Coupling effect of urban building clusters and crosswinds on the aerodynamic performance of high-speed maglev trains

The operating speed of high-speed maglev trains in China has reached 430 km/h. The aerodynamic coupling between urban building clusters and crosswinds critically constrains the operational safety of maglev trains. Utilizing the Shanghai maglev line as the prototype, a computational fluid dynamics (CFD) model encompassing the crosswind–urban building clusters–train–bridge system was developed. The large eddy simulation (LES) method was employed to investigate the effects of one to four building cluster layouts and wind direction angles ranging from 45° to 90° on the aerodynamic loads and flow field structures of the train.

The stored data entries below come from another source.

Module Registry.
Record Registry : Type := mk {
  startedAt : Z;
  runtimes : gmap runtimeKey runtimeState;
  symbols : gmap string symbolState;
  guardianEvents : list timedGuardianEvent;
  httpRequests : list httpObservation;
  storageOps : list storageObservation;
  wsDrops : list Z;
  wsHandshakes : list wsHandshakeObservation;
  wsWrites : list wsWriteObservation;
  guardianTotals : gmap string Z;
  httpTotal : Z; http5xxTotal : Z; wsDropsTotal : Z; wsWritesTotal : Z; wsWriteFailuresTotal : Z; httpConnections : Z; wsConnectionsCurrent : Z;
  integrity : IntegritySummary;
  resources : ResourceSnapshot;
  mysql : MySQLSnapshot;
  redis : RedisSnapshot;
  guardianAudit : GuardianAuditSnapshot;
  metrics : list metric
}.
Definition set_runtimes (v : gmap runtimeKey runtimeState) (b : Registry) : Registry := let 'mk xstartedAt _
  xsymbols xguardianEvents xhttpRequests xstorageOps xwsDrops xwsHandshakes xwsWrites xguardianTotals
  xhttpTotal xhttp5xxTotal xwsDropsTotal xwsWritesTotal xwsWriteFailuresTotal xhttpConnections
  xwsConnectionsCurrent xintegrity xresources xmysql xredis xguardianAudit xmetrics := b in mk xstartedAt v
  xsymbols xguardianEvents xhttpRequests xstorageOps xwsDrops xwsHandshakes xwsWrites xguardianTotals
  xhttpTotal xhttp5xxTotal xwsDropsTotal xwsWritesTotal xwsWriteFailuresTotal xhttpConnections
  xwsConnectionsCurrent xintegrity xresources xmysql xredis xguardianAudit xmetrics.
Definition set_symbols (v : gmap string symbolState) (b : Registry) : Registry := let 'mk xstartedAt xruntimes
  _ xguardianEvents xhttpRequests xstorageOps xwsDrops xwsHandshakes xwsWrites xguardianTotals xhttpTotal
  xhttp5xxTotal xwsDropsTotal xwsWritesTotal xwsWriteFailuresTotal xhttpConnections xwsConnectionsCurrent
  xintegrity xresources xmysql xredis xguardianAudit xmetrics := b in mk xstartedAt xruntimes v
  xguardianEvents xhttpRequests xstorageOps xwsDrops xwsHandshakes xwsWrites xguardianTotals xhttpTotal
  xhttp5xxTotal xwsDropsTotal xwsWritesTotal xwsWriteFailuresTotal xhttpConnections xwsConnectionsCurrent
  xintegrity xresources xmysql xredis xguardianAudit xmetrics.
Definition set_guardianEvents (v : list timedGuardianEvent) (b : Registry) : Registry := let 'mk xstartedAt
  xruntimes xsymbols _ xhttpRequests xstorageOps xwsDrops xwsHandshakes xwsWrites xguardianTotals xhttpTotal
  xhttp5xxTotal xwsDropsTotal xwsWritesTotal xwsWriteFailuresTotal xhttpConnections xwsConnectionsCurrent
  xintegrity xresources xmysql xredis xguardianAudit xmetrics := b in mk xstartedAt xruntimes xsymbols v
  xhttpRequests xstorageOps xwsDrops xwsHandshakes xwsWrites xguardianTotals xhttpTotal xhttp5xxTotal
  xwsDropsTotal xwsWritesTotal xwsWriteFailuresTotal xhttpConnections xwsConnectionsCurrent xintegrity
  xresources xmysql xredis xguardianAudit xmetrics.
Definition set_httpRequests (v : list httpObservation) (b : Registry) : Registry := let 'mk xstartedAt
  xruntimes xsymbols xguardianEvents _ xstorageOps xwsDrops xwsHandshakes xwsWrites xguardianTotals xhttpTotal
  xhttp5xxTotal xwsDropsTotal xwsWritesTotal xwsWriteFailuresTotal xhttpConnections xwsConnectionsCurrent
  xintegrity xresources xmysql xredis xguardianAudit xmetrics := b in mk xstartedAt xruntimes xsymbols
  xguardianEvents v xstorageOps xwsDrops xwsHandshakes xwsWrites xguardianTotals xhttpTotal xhttp5xxTotal
  xwsDropsTotal xwsWritesTotal xwsWriteFailuresTotal xhttpConnections xwsConnectionsCurrent xintegrity
  xresources xmysql xredis xguardianAudit xmetrics.
Definition set_storageOps (v : list storageObservation) (b : Registry) : Registry := let 'mk xstartedAt
  xruntimes xsymbols xguardianEvents xhttpRequests _ xwsDrops xwsHandshakes xwsWrites xguardianTotals
  xhttpTotal xhttp5xxTotal xwsDropsTotal xwsWritesTotal xwsWriteFailuresTotal xhttpConnections
  xwsConnectionsCurrent xintegrity xresources xmysql xredis xguardianAudit xmetrics := b in mk xstartedAt
  xruntimes xsymbols xguardianEvents xhttpRequests v xwsDrops xwsHandshakes xwsWrites xguardianTotals
  xhttpTotal xhttp5xxTotal xwsDropsTotal xwsWritesTotal xwsWriteFailuresTotal xhttpConnections
  xwsConnectionsCurrent xintegrity xresources xmysql xredis xguardianAudit xmetrics.
Definition set_wsDrops (v : list Z) (b : Registry) : Registry := let 'mk xstartedAt xruntimes xsymbols
  xguardianEvents xhttpRequests xstorageOps _ xwsHandshakes xwsWrites xguardianTotals xhttpTotal xhttp5xxTotal
  xwsDropsTotal xwsWritesTotal xwsWriteFailuresTotal xhttpConnections xwsConnectionsCurrent xintegrity
  xresources xmysql xredis xguardianAudit xmetrics := b in mk xstartedAt xruntimes xsymbols xguardianEvents
  xhttpRequests xstorageOps v xwsHandshakes xwsWrites xguardianTotals xhttpTotal xhttp5xxTotal xwsDropsTotal
  xwsWritesTotal xwsWriteFailuresTotal xhttpConnections xwsConnectionsCurrent xintegrity xresources xmysql
  xredis xguardianAudit xmetrics.
Definition set_wsHandshakes (v : list wsHandshakeObservation) (b : Registry) : Registry := let 'mk xstartedAt
  xruntimes xsymbols xguardianEvents xhttpRequests xstorageOps xwsDrops _ xwsWrites xguardianTotals xhttpTotal
  xhttp5xxTotal xwsDropsTotal xwsWritesTotal xwsWriteFailuresTotal xhttpConnections xwsConnectionsCurrent
  xintegrity xresources xmysql xredis xguardianAudit xmetrics := b in mk xstartedAt xruntimes xsymbols
  xguardianEvents xhttpRequests xstorageOps xwsDrops v xwsWrites xguardianTotals xhttpTotal xhttp5xxTotal
  xwsDropsTotal xwsWritesTotal xwsWriteFailuresTotal xhttpConnections xwsConnectionsCurrent xintegrity
  xresources xmysql xredis xguardianAudit xmetrics.
Definition set_wsWrites (v : list wsWriteObservation) (b : Registry) : Registry := let 'mk xstartedAt
  xruntimes xsymbols xguardianEvents xhttpRequests xstorageOps xwsDrops xwsHandshakes _ xguardianTotals
  xhttpTotal xhttp5xxTotal xwsDropsTotal xwsWritesTotal xwsWriteFailuresTotal xhttpConnections
  xwsConnectionsCurrent xintegrity xresources xmysql xredis xguardianAudit xmetrics := b in mk xstartedAt
  xruntimes xsymbols xguardianEvents xhttpRequests xstorageOps xwsDrops xwsHandshakes v xguardianTotals
  xhttpTotal xhttp5xxTotal xwsDropsTotal xwsWritesTotal xwsWriteFailuresTotal xhttpConnections
  xwsConnectionsCurrent xintegrity xresources xmysql xredis xguardianAudit xmetrics.
Definition set_guardianTotals (v : gmap string Z) (b : Registry) : Registry := let 'mk xstartedAt xruntimes
  xsymbols xguardianEvents xhttpRequests xstorageOps xwsDrops xwsHandshakes xwsWrites _ xhttpTotal
  xhttp5xxTotal xwsDropsTotal xwsWritesTotal xwsWriteFailuresTotal xhttpConnections xwsConnectionsCurrent
  xintegrity xresources xmysql xredis xguardianAudit xmetrics := b in mk xstartedAt xruntimes xsymbols
  xguardianEvents xhttpRequests xstorageOps xwsDrops xwsHandshakes xwsWrites v xhttpTotal xhttp5xxTotal
  xwsDropsTotal xwsWritesTotal xwsWriteFailuresTotal xhttpConnections xwsConnectionsCurrent xintegrity
  xresources xmysql xredis xguardianAudit xmetrics.
Definition set_httpTotal (v : Z) (b : Registry) : Registry := let 'mk xstartedAt xruntimes xsymbols
  xguardianEvents xhttpRequests xstorageOps xwsDrops xwsHandshakes xwsWrites xguardianTotals _ xhttp5xxTotal
  xwsDropsTotal xwsWritesTotal xwsWriteFailuresTotal xhttpConnections xwsConnectionsCurrent xintegrity
  xresources xmysql xredis xguardianAudit xmetrics := b in mk xstartedAt xruntimes xsymbols xguardianEvents
  xhttpRequests xstorageOps xwsDrops xwsHandshakes xwsWrites xguardianTotals v xhttp5xxTotal xwsDropsTotal
  xwsWritesTotal xwsWriteFailuresTotal xhttpConnections xwsConnectionsCurrent xintegrity xresources xmysql
  xredis xguardianAudit xmetrics.
Definition set_http5xxTotal (v : Z) (b : Registry) : Registry := let 'mk xstartedAt xruntimes xsymbols
  xguardianEvents xhttpRequests xstorageOps xwsDrops xwsHandshakes xwsWrites xguardianTotals xhttpTotal _
  xwsDropsTotal xwsWritesTotal xwsWriteFailuresTotal xhttpConnections xwsConnectionsCurrent xintegrity
  xresources xmysql xredis xguardianAudit xmetrics := b in mk xstartedAt xruntimes xsymbols xguardianEvents
  xhttpRequests xstorageOps xwsDrops xwsHandshakes xwsWrites xguardianTotals xhttpTotal v xwsDropsTotal
  xwsWritesTotal xwsWriteFailuresTotal xhttpConnections xwsConnectionsCurrent xintegrity xresources xmysql
  xredis xguardianAudit xmetrics.
Definition set_wsDropsTotal (v : Z) (b : Registry) : Registry := let 'mk xstartedAt xruntimes xsymbols
  xguardianEvents xhttpRequests xstorageOps xwsDrops xwsHandshakes xwsWrites xguardianTotals xhttpTotal
  xhttp5xxTotal _ xwsWritesTotal xwsWriteFailuresTotal xhttpConnections xwsConnectionsCurrent xintegrity
  xresources xmysql xredis xguardianAudit xmetrics := b in mk xstartedAt xruntimes xsymbols xguardianEvents
  xhttpRequests xstorageOps xwsDrops xwsHandshakes xwsWrites xguardianTotals xhttpTotal xhttp5xxTotal v
  xwsWritesTotal xwsWriteFailuresTotal xhttpConnections xwsConnectionsCurrent xintegrity xresources xmysql
  xredis xguardianAudit xmetrics.
Definition set_wsWritesTotal (v : Z) (b : Registry) : Registry := let 'mk xstartedAt xruntimes xsymbols
  xguardianEvents xhttpRequests xstorageOps xwsDrops xwsHandshakes xwsWrites xguardianTotals xhttpTotal
  xhttp5xxTotal xwsDropsTotal _ xwsWriteFailuresTotal xhttpConnections xwsConnectionsCurrent xintegrity
  xresources xmysql xredis xguardianAudit xmetrics := b in mk xstartedAt xruntimes xsymbols xguardianEvents
  xhttpRequests xstorageOps xwsDrops xwsHandshakes xwsWrites xguardianTotals xhttpTotal xhttp5xxTotal
  xwsDropsTotal v xwsWriteFailuresTotal xhttpConnections xwsConnectionsCurrent xintegrity xresources xmysql
  xredis xguardianAudit xmetrics.
Definition set_wsWriteFailuresTotal (v : Z) (b : Registry) : Registry := let 'mk xstartedAt xruntimes xsymbols
  xguardianEvents xhttpRequests xstorageOps xwsDrops xwsHandshakes xwsWrites xguardianTotals xhttpTotal
  xhttp5xxTotal xwsDropsTotal xwsWritesTotal _ xhttpConnections xwsConnectionsCurrent xintegrity xresources
  xmysql xredis xguardianAudit xmetrics := b in mk xstartedAt xruntimes xsymbols xguardianEvents xhttpRequests
  xstorageOps xwsDrops xwsHandshakes xwsWrites xguardianTotals xhttpTotal xhttp5xxTotal xwsDropsTotal
  xwsWritesTotal v xhttpConnections xwsConnectionsCurrent xintegrity xresources xmysql xredis xguardianAudit
  xmetrics.
Definition set_httpConnections (v : Z) (b : Registry) : Registry := let 'mk xstartedAt xruntimes xsymbols
  xguardianEvents xhttpRequests xstorageOps xwsDrops xwsHandshakes xwsWrites xguardianTotals xhttpTotal
  xhttp5xxTotal xwsDropsTotal xwsWritesTotal xwsWriteFailuresTotal _ xwsConnectionsCurrent xintegrity
  xresources xmysql xredis xguardianAudit xmetrics := b in mk xstartedAt xruntimes xsymbols xguardianEvents
  xhttpRequests xstorageOps xwsDrops xwsHandshakes xwsWrites xguardianTotals xhttpTotal xhttp5xxTotal
  xwsDropsTotal xwsWritesTotal xwsWriteFailuresTotal v xwsConnectionsCurrent xintegrity xresources xmysql
  xredis xguardianAudit xmetrics.
Definition set_wsConnectionsCurrent (v : Z) (b : Registry) : Registry := let 'mk xstartedAt xruntimes xsymbols
  xguardianEvents xhttpRequests xstorageOps xwsDrops xwsHandshakes xwsWrites xguardianTotals xhttpTotal
  xhttp5xxTotal xwsDropsTotal xwsWritesTotal xwsWriteFailuresTotal xhttpConnections _ xintegrity xresources
  xmysql xredis xguardianAudit xmetrics := b in mk xstartedAt xruntimes xsymbols xguardianEvents xhttpRequests
  xstorageOps xwsDrops xwsHandshakes xwsWrites xguardianTotals xhttpTotal xhttp5xxTotal xwsDropsTotal
  xwsWritesTotal xwsWriteFailuresTotal xhttpConnections v xintegrity xresources xmysql xredis xguardianAudit
  xmetrics.
Definition set_integrity (v : IntegritySummary) (b : Registry) : Registry := let 'mk xstartedAt xruntimes
  xsymbols xguardianEvents xhttpRequests xstorageOps xwsDrops xwsHandshakes xwsWrites xguardianTotals
  xhttpTotal xhttp5xxTotal xwsDropsTotal xwsWritesTotal xwsWriteFailuresTotal xhttpConnections
  xwsConnectionsCurrent _ xresources xmysql xredis xguardianAudit xmetrics := b in mk xstartedAt xruntimes
  xsymbols xguardianEvents xhttpRequests xstorageOps xwsDrops xwsHandshakes xwsWrites xguardianTotals
  xhttpTotal xhttp5xxTotal xwsDropsTotal xwsWritesTotal xwsWriteFailuresTotal xhttpConnections
  xwsConnectionsCurrent v xresources xmysql xredis xguardianAudit xmetrics.
Definition set_resources (v : ResourceSnapshot) (b : Registry) : Registry := let 'mk xstartedAt xruntimes
  xsymbols xguardianEvents xhttpRequests xstorageOps xwsDrops xwsHandshakes xwsWrites xguardianTotals
  xhttpTotal xhttp5xxTotal xwsDropsTotal xwsWritesTotal xwsWriteFailuresTotal xhttpConnections
  xwsConnectionsCurrent xintegrity _ xmysql xredis xguardianAudit xmetrics := b in mk xstartedAt xruntimes
  xsymbols xguardianEvents xhttpRequests xstorageOps xwsDrops xwsHandshakes xwsWrites xguardianTotals
  xhttpTotal xhttp5xxTotal xwsDropsTotal xwsWritesTotal xwsWriteFailuresTotal xhttpConnections
  xwsConnectionsCurrent xintegrity v xmysql xredis xguardianAudit xmetrics.
Definition set_mysql (v : MySQLSnapshot) (b : Registry) : Registry := let 'mk xstartedAt xruntimes xsymbols
  xguardianEvents xhttpRequests xstorageOps xwsDrops xwsHandshakes xwsWrites xguardianTotals xhttpTotal
  xhttp5xxTotal xwsDropsTotal xwsWritesTotal xwsWriteFailuresTotal xhttpConnections xwsConnectionsCurrent
  xintegrity xresources _ xredis xguardianAudit xmetrics := b in mk xstartedAt xruntimes xsymbols
  xguardianEvents xhttpRequests xstorageOps xwsDrops xwsHandshakes xwsWrites xguardianTotals xhttpTotal
  xhttp5xxTotal xwsDropsTotal xwsWritesTotal xwsWriteFailuresTotal xhttpConnections xwsConnectionsCurrent
  xintegrity xresources v xredis xguardianAudit xmetrics.
Definition set_redis (v : RedisSnapshot) (b : Registry) : Registry := let 'mk xstartedAt xruntimes xsymbols
  xguardianEvents xhttpRequests xstorageOps xwsDrops xwsHandshakes xwsWrites xguardianTotals xhttpTotal
  xhttp5xxTotal xwsDropsTotal xwsWritesTotal xwsWriteFailuresTotal xhttpConnections xwsConnectionsCurrent
  xintegrity xresources xmysql _ xguardianAudit xmetrics := b in mk xstartedAt xruntimes xsymbols
  xguardianEvents xhttpRequests xstorageOps xwsDrops xwsHandshakes xwsWrites xguardianTotals xhttpTotal
  xhttp5xxTotal xwsDropsTotal xwsWritesTotal xwsWriteFailuresTotal xhttpConnections xwsConnectionsCurrent
  xintegrity xresources xmysql v xguardianAudit xmetrics.
Definition set_guardianAudit (v : GuardianAuditSnapshot) (b : Registry) : Registry := let 'mk xstartedAt
  xruntimes xsymbols xguardianEvents xhttpRequests xstorageOps xwsDrops xwsHandshakes xwsWrites
  xguardianTotals xhttpTotal xhttp5xxTotal xwsDropsTotal xwsWritesTotal xwsWriteFailuresTotal xhttpConnections
  xwsConnectionsCurrent xintegrity xresources xmysql xredis _ xmetrics := b in mk xstartedAt xruntimes
  xsymbols xguardianEvents xhttpRequests xstorageOps xwsDrops xwsHandshakes xwsWrites xguardianTotals
  xhttpTotal xhttp5xxTotal xwsDropsTotal xwsWritesTotal xwsWriteFailuresTotal xhttpConnections
  xwsConnectionsCurrent xintegrity xresources xmysql xredis v xmetrics.
Definition set_metrics (v : list metric) (b : Registry) : Registry := let 'mk xstartedAt xruntimes xsymbols
  xguardianEvents xhttpRequests xstorageOps xwsDrops xwsHandshakes xwsWrites xguardianTotals xhttpTotal
  xhttp5xxTotal xwsDropsTotal xwsWritesTotal xwsWriteFailuresTotal xhttpConnections xwsConnectionsCurrent
  xintegrity xresources xmysql xredis xguardianAudit _ := b in mk xstartedAt xruntimes xsymbols
  xguardianEvents xhttpRequests xstorageOps xwsDrops xwsHandshakes xwsWrites xguardianTotals xhttpTotal
  xhttp5xxTotal xwsDropsTotal xwsWritesTotal xwsWriteFailuresTotal xhttpConnections xwsConnectionsCurrent
  xintegrity xresources xmysql xredis xguardianAudit v.
End Registry.
Notation Registry := Registry.Registry.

Using a 1:10 scaled model with constant train speed and uniform crosswind speed, the results showed that: (1) As the train traversed urban roads or open areas under four types of building cluster layouts, the maximum increases in the mean lateral force coefficient C_z, lift coefficient C_y, and overturning moment coefficient C_mx of the head car attained 42.28%, 180.34%, and 37.97%, respectively; (2) During passage through the building gaps of the one building cluster, the peak windward-side surface pressure of the train reached 1.26 times that behind the buildings, while traversal of the urban road in the two building clusters increased this value to 2.87 times; (3) The building gaps of the one building cluster amplified the peak wind speed on the windward side of the bridge to 1.17–1.78 times the incoming wind speed, while urban road of the two building clusters elevated this metric to 1.29 times the incoming wind speed; (4) Traversal of building gaps or urban roads substantially enlarged leeward side vortex structures, thereby augmenting the pressure differential across the car body and associated aerodynamic loads, with these effects intensified as wind direction angles increased. These findings provide a theoretical basis for risk prevention of maglev train operation in urban wind environments. © 2026 Elsevier Ltd.